Principles of Consolidation and Basis of Presentation
Principles of Consolidation and Basis of Presentation
The accompanying unaudited consolidated financial statements include the consolidated accounts of WRIT, our majority-owned subsidiaries and entities in which WRIT has a controlling interest, including where WRIT has been determined to be a primary beneficiary of a variable interest entity (“VIE”). See note 3 for additional information on the properties for which there is a noncontrolling interest. All intercompany balances and transactions have been eliminated in consolidation.
We have prepared the accompanying unaudited financial statements pursuant to the rules and regulations of the Securities and Exchange Commission. Certain information and note disclosures normally included in annual financial statements prepared in accordance with U.S. generally accepted accounting principles (“GAAP”) have been condensed or omitted pursuant to those rules and regulations, although we believe that the disclosures made are adequate to make the information presented not misleading. In addition, in the opinion of management, all adjustments (consisting of normal recurring accruals) considered necessary for a fair presentation of the results for the periods presented have been included.

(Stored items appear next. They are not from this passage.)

(** Rows of paths outside a set that contains the record's path are left
    as they are, in place. *)
Lemma reconcile_filter (root : option node) (w : Work) (m : Meta.t)
    (P : File.t → Prop) `{∀ x, Decision (P x)} :
  NoDup (map File.id (rows w)) →
  (∀ x, File.file_path x = Meta.file_path m → ¬ P x) →
  filter P (rows (rc root w m)) = filter P (rows w).
Proof.
  intros Hnd HP. unfold reconcile.
  destruct (compute_file_hash _ _ _) as [h|]; [|done].
  destruct (query_first (rows w) (Meta.file_path m)) as [existing|] eqn:Hq; simpl.
  - destruct (decide _); [done|]. simpl.
    apply query_first_Some in Hq as [Hin Hpe].
    apply session_store_filter.
    + by apply HP.
    + intros x Hx Hid. simpl in Hid.
      rewrite (ids_inj _ x existing Hnd Hx Hin Hid). by apply HP.
  - unfold session_add. rewrite filter_app, filter_cons_False, filter_nil.
    + by rewrite app_nil_r.
    + by apply HP.
Qed.

End ReconcileFacts.

(** ** The walking loop *)

Section LoopFacts.

Variable sha256 : string → string.
Variable clock : nat → Z.

Local Abbreviation rc := (reconcile sha256 clock).
Local Abbreviation cl := (classify sha256).
Local Abbreviation rstep := (reindex_step sha256 clock).
Local Abbreviation istep := (index_step sha256 clock).
Local Abbreviation hash := (compute_file_hash sha256).

(** The walking loop of [index_corpus] does to the session what the loop of
    [reindex_changed] does, and collects the paths it meets. *)
Lemma index_loop_reindex_loop (root : option node) (l : list Meta.t)
    (w : Work) (seen : gset string) :
  foldl (istep root) (w, seen) l =
  (foldl (rstep root) w l, list_to_set (map Meta.file_path l) ∪ seen).
Proof.
  revert w seen. induction l as [|m l IH]; intros w seen; simpl.
  - f_equal. set_solver.
  - rewrite IH. f_equal. set_solver.
Qed.

Lemma classify_ext (root : option node) (db1 db2 : list File.t) (m : Meta.t) :
  query_first db1 (Meta.file_path m) = query_first db2 (Meta.file_path m) →
  cl root db1 m = cl root db2 m.
Proof. unfold classify. by intros ->. Qed.

Lemma classify_hash (root : option node) (db : list File.t) (m : Meta.t) :
  cl root db m = Failed ↔ hash root (Meta.absolute_path m) = None.
Proof.
  unfold classify. destruct (hash _ _); [|done].
  destruct (query_first _ _); [|done]. by destruct (decide _).
Qed.

Lemma reindex_step_rows (root : option node) (w : Work) (m : Meta.t) :
  rows (rstep root w m) =
  rows (rc root w m) ∧
  ticks (rstep root w m) = ticks (rc root w m).
Proof.
  unfold reindex_step, reconcile.
  simpl. destruct (hash _ _); [|done].
  destruct (query_first _ _); [|done]. by destruct (decide _).
Qed.

Lemma reindex_step_stats (root : option node) (w : Work) (m : Meta.t)
    (k : string) :
  stats (rstep root w m) !! k =
  (λ x, x + if decide (k = "total" ∨
                       outcome_key (cl root (rows w) m) = Some k)
            then 1 else 0)%nat <$> stats w !! k.
Proof.
  unfold reindex_step. rewrite reconcile_stats. simpl.
  assert (Hid : ∀ o : option nat, o = (λ x, x + 0)%nat <$> o).
  { intros [x|]; simpl; [f_equal; lia | done]. }
  assert (HS : ∀ o : option nat, S <$> o = (λ x, x + 1)%nat <$> o).
  { intros [x|]; simpl; [f_equal; lia | done]. }
  destruct (cl root (rows w) m); simpl;
    rewrite ?lookup_incr;
    repeat (destruct (decide (_ = k)) as [<-|]); simpl;
    try rewrite lookup_incr; simpl;
    repeat case_decide; try done; try (exfalso; naive_solver);
    auto using Hid, HS.
Qed.
(** The number [calculateDiscount] reads from one of its arguments. *)
Definition price_number (p : value) : number :=
  match p with
  | VStr s => parseFloat (strip_non_numeric s)
  | VNum n => parseFloat_number n
  | VUndefined | VNull => NaN
  end.

(** chat.js, [calculateDiscount]. *)
Definition calculateDiscount (currentPrice originalPrice : value) : number :=
  let current := price_number currentPrice in
  let original := price_number originalPrice in
  if num_ltb (Fin 0) original && num_ltb current original then
    let discountPercent :=
      Math_round
        (num_mul (num_sub (Fin 1) (num_div current original)) (Fin 100)) in
    discountPercent
  else Fin 0.

(** ** encodeURIComponent *)

Definition hex_digit (n : N) : N :=
  if (n <? 10)%N then (48 + n)%N else (55 + n)%N.

(** One byte as a percent escape, in upper case. *)
Definition pct (b : N) : jsstring :=
  [37%N; hex_digit (b / 16)%N; hex_digit (b mod 16)%N].

Definition utf8 (cp : N) : list N :=
  if (cp <? 128)%N then [cp]
  else if (cp <? 2048)%N then
    [(192 + cp / 64)%N; (128 + cp mod 64)%N]
  else if (cp <? 65536)%N then
    [(224 + cp / 4096)%N; (128 + (cp / 64) mod 64)%N; (128 + cp mod 64)%N]
  else
    [(240 + cp / 262144)%N; (128 + (cp / 4096) mod 64)%N;
     (128 + (cp / 64) mod 64)%N; (128 + cp mod 64)%N].

(** The characters [encodeURIComponent] leaves as they are: letters,
    digits and [- _ . ! ~ * ' ( )]. *)
Definition uri_unreserved (c : N) : bool :=
  is_digit c || is_upper c || is_lower c
  || existsb (N.eqb c) [45; 95; 46; 33; 126; 42; 39; 40; 41]%N.

Definition is_high_surrogate (c : N) : bool := (55296 <=? c)%N && (c <=? 56319)%N.
Definition is_low_surrogate (c : N) : bool := (56320 <=? c)%N && (c <=? 57343)%N.

Definition escape_cp (cp : N) : jsstring := concat (map pct (utf8 cp)).

(** Every other character becomes the escapes of its UTF-8 bytes; a
    surrogate that is not half of a pair throws a URIError. *)
Fixpoint encodeURIComponent (s : jsstring) : result jsstring :=
  match s with
  | [] => Ok []
  | c :: s' =>
      if uri_unreserved c then
        rest <- encodeURIComponent s' ;; Ok (c :: rest)
      else if is_low_surrogate c then Throw URIError
      else if is_high_surrogate c then
        match s' with
        | d :: s'' =>
            if is_low_surrogate d then
              rest <- encodeURIComponent s'' ;;
              Ok (escape_cp ((c - 55296) * 1024 + (d - 56320) + 65536)%N ++ rest)
            else Throw URIError
        | [] => Throw URIError
        end
      else
        rest <- encodeURIComponent s' ;; Ok (escape_cp c ++ rest)
  end.

(** ** Regular expressions

    The fragment of the pattern language the script uses, matched by
    backtracking in the order ECMAScript prescribes: the left alternative
    first, an optional part tried before it is skipped, a lazy repetition
    extended one character at a time. *)

Inductive regex :=
| Eps
| Cls (p : N -> bool)
| Seq (r1 r2 : regex)
| Alt (r1 r2 : regex)
| Opt (r : regex)
| Plus (greedy : bool) (p : N -> bool)
| Group (i : nat) (r : regex)
| WordB
| EndA.

Definition captures := list (nat * jsstring).

Fixpoint cap (i : nat) (cs : captures) : option jsstring :=
  match cs with
  | [] => None
  | (j, s) :: cs' => if (i =? j)%nat then Some s else cap i cs'
  end.

(** A match: the captures and the input left after it. *)
Definition found := (captures * jsstring)%type.

Section Matcher.

Variable p : N -> bool.
Variable k : option N -> jsstring -> option found.

Fixpoint plus_lazy (s : jsstring) : option found :=
  match s with
  | c :: s' =>
      if p c then
        match k (Some c) s' with
        | Some r => Some r
        | None => plus_lazy s'
        end
      else None
  | [] => None
  end.

Fixpoint plus_greedy (s : jsstring) : option found :=
  match s with
  | c :: s' =>
      if p c then
        match plus_greedy s' with
        | Some r => Some r
        | None => k (Some c) s'
        end
      else None
  | [] => None
  end.

End Matcher.

Definition word_at (c : option N) : bool :=
  match c with
  | Some x => is_word x
  | None => false
  end.

(** [rmatch r prev s cs k]: match [r] at the head of [s], the character
    before it being [prev], then go on with [k]. *)
Fixpoint rmatch (r : regex) (prev : option N) (s : jsstring) (cs : captures)
    (k : option N -> jsstring -> captures -> option found) : option found :=
  match r with
  | Eps => k prev s cs
  | Cls p =>
      match s with
      | c :: s' => if p c then k (Some c) s' cs else None
      | [] => None
      end
  | Seq r1 r2 =>
      rmatch r1 prev s cs (fun prev' s' cs' => rmatch r2 prev' s' cs' k)
  | Alt r1 r2 =>
      match rmatch r1 prev s cs k with
      | Some x => Some x
      | None => rmatch r2 prev s cs k
      end
  | Opt r1 =>
      match rmatch r1 prev s cs k with
      | Some x => Some x
      | None => k prev s cs
      end
  | Plus greedy p =>
      (if greedy then plus_greedy else plus_lazy) p
        (fun prev' s' => k prev' s' cs) s
  | Group i r1 =>
      rmatch r1 prev s cs
        (fun prev' s' cs' =>
           k prev' s' ((i, firstn (length s - length s') s) :: cs'))
  | WordB =>
      if xorb (word_at prev) (word_at (hd_error s)) then k prev s cs else None
  | EndA =>
      match s with
      | [] => k prev s cs
      | _ :: _ => None
      end
  end.

Definition match_at (r : regex) (prev : option N) (s : jsstring) : option found :=
  rmatch r prev s [] (fun _ s' cs => Some (cs, s')).
(** *** The union of the tests *)




Lemma dedup_by_runId_sublist {A : Type} (key : A → string) (l : list A) :
  dedup_by_runId key l `sublist_of` l.
Proof.
  induction l as [|x l IH]; simpl; [done|]. constructor.
  etrans; [apply filter_bool_sublist|exact IH].
Qed.

(** *** Merge laws *)







(** Below the cap the tie shows in the order alone: both entries are
    kept, in the order of the inputs. *)
Example merge_order_of_ties_follows_inputs :
  let a := shard "run-a" "2023-11-13T10:00:00.000Z" true in
  let b := shard "run-b" "2023-11-13T10:00:00.000Z" false in
  tests (mergeHistories 10 [a; b]) !! "a.spec.ts::t"
  = Some [sample_entry true 10 "2023-11-13T10:00:00.000Z";
          sample_entry false 10 "2023-11-13T10:00:00.000Z"] ∧
  tests (mergeHistories 10 [b; a]) !! "a.spec.ts::t"
  = Some [sample_entry false 10 "2023-11-13T10:00:00.000Z";
          sample_entry true 10 "2023-11-13T10:00:00.000Z"].
Proof. split; reflexivity. Qed.


(** ** Text utilities *)

Lemma replace_unit_app (c : N) (rep l1 l2 : list N) :
  replace_unit c rep (l1 ++ l2) = replace_unit c rep l1 ++ replace_unit c rep l2.
Proof. apply List.flat_map_app. Qed.

Lemma escapeHtml_app (l1 l2 : list N) : escapeHtml (l1 ++ l2) = escapeHtml l1 ++ escapeHtml l2.
Proof. unfold escapeHtml. by rewrite !replace_unit_app. Qed.
(** X21. On a world with nothing to repair, the nine passes of the run
    amount to the export: when the trash queue is empty, every reference is
    found on disk or is a link to the web, every reference found under the
    world folder is a [.webp] with a matching extension, no two declared
    paths share a digest, and every image enumerated after the export is
    one that a reference resolves to, the run ends with the files as the
    export left them, the trash folder emptied when that was asked for,
    and with the world object as it was. *)
Theorem run_on_a_settled_world_only_exports depth (rglob : Rglob) E delete fs w fs' :
  trash_queue w = [] ->
  (forall r, r ∈ all_img_refs w ->
     img_path_on_disk r = None -> img_ref_external_web_link r = true) ->
  (forall r, r ∈ all_img_refs w ->
     img_exists r = true -> ref_img_in_world_folder r = true ->
     correct_extension r = Some true /\ is_webp r = true) ->
  get_duplicated_images w = [] ->
  export_all_json_and_db_files E fs w = Ok fs' ->
  (forall p, p ∈ find_all_images_in_world_folder rglob fs' w ->
     exists r, r ∈ all_img_refs w /\ img_path_on_disk r = Some p) ->
  run_passes depth rglob E delete fs w
  = Some (Ok (empty_trash delete fs' w, w)).
Proof.
  intros Hq Hbroken Hsettled Hdup Hexport Hused.
  unfold run_passes, try_to_fix_all_broken_refs.
  rewrite (get_broken_refs_nil w Hq Hbroken). simpl for_each. cbv iota beta.
  rewrite fix_incorrect_file_extensions_settled
    by (intros r Hr He Hin; by destruct (Hsettled r Hr He Hin)).
  unfold fix_all_sets_of_duplicated_images. rewrite Hdup. simpl for_each.
  cbn [mbind result_bind].
  rewrite convert_all_images_settled.
  2:{ intros r Hr. destruct (img_exists r) eqn:He; [|by auto].
      destruct (ref_img_in_world_folder r) eqn:Hin; [|by auto].
      left. by destruct (Hsettled r Hr He Hin). }
  cbn [mbind result_bind]. cbv iota beta. rewrite Hdup. simpl for_each.
  cbn [mbind result_bind]. rewrite Hexport. cbn [mbind result_bind].
  assert (get_all_unused_images_in_world_folder rglob fs' w = []) as Hunused.
  { apply elem_of_nil_inv. intros p Hp.
    apply (proj2 (elem_of_unused_images rglob fs' w)) in Hp as [Hp Hnone].
    destruct (Hused p Hp) as (r & Hr & Hd). by apply (Hnone r Hr). }
  unfold add_unused_images_to_trash_queue. rewrite Hunused. simpl foldl.
  rewrite with_trash_queue_same.
  unfold move_all_imgs_in_trash_queue_to_trash. rewrite Hq. done.
Qed.

Lemma run_on_a_settled_world_only_exports_witness :
  run_passes 1000 (Sample.rglob_of Sample.settled_listing) Sample.no_encoder
    false Sample.settled_disk Sample.settled_world
  = Some (Ok (empty_trash false Sample.settled_exported Sample.settled_world,
              Sample.settled_world)).
Proof.
  apply (run_on_a_settled_world_only_exports 1000
           (Sample.rglob_of Sample.settled_listing) Sample.no_encoder false
           Sample.settled_disk Sample.settled_world Sample.settled_exported).
  - reflexivity.
  - intros r Hr. unfold Sample.settled_world in Hr. simpl in Hr.
    apply list_elem_of_singleton in Hr as ->. discriminate.
  - intros r Hr _ _. unfold Sample.settled_world in Hr. simpl in Hr.
    apply list_elem_of_singleton in Hr as ->. split; reflexivity.
  - reflexivity.
  - reflexivity.
  - intros p Hp. vm_compute in Hp. apply list_elem_of_singleton in Hp as ->.
    unfold Sample.settled_world. simpl all_img_refs.
    eexists. split; [by left|reflexivity].
Defined.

These unaudited financial statements should be read in conjunction with the financial statements and notes included in our Annual Report on Form 10-K for the year ended December 31, 2012.
Within these notes to the financial statements, we refer to the three months ended March 31, 2013 and March 31, 2012 as the “2013 Quarter” and the “2012 Quarter,” respectively.
Use of Estimates in the Financial Statements
Use of Estimates in the Financial Statements
The preparation of financial statements in conformity with GAAP requires management to make certain estimates and assumptions that affect the reported amounts of assets and liabilities and disclosure of contingent assets and liabilities at the date of the financial statements and the reported amounts of revenues and expenses during the reporting period. Actual results could differ from those estimates.
Reclassifications
Reclassifications
Certain prior year amounts have been reclassified to conform to the current year presentation due to the reclassification of certain properties as discontinued operations (see note 3 to the consolidated financial statements).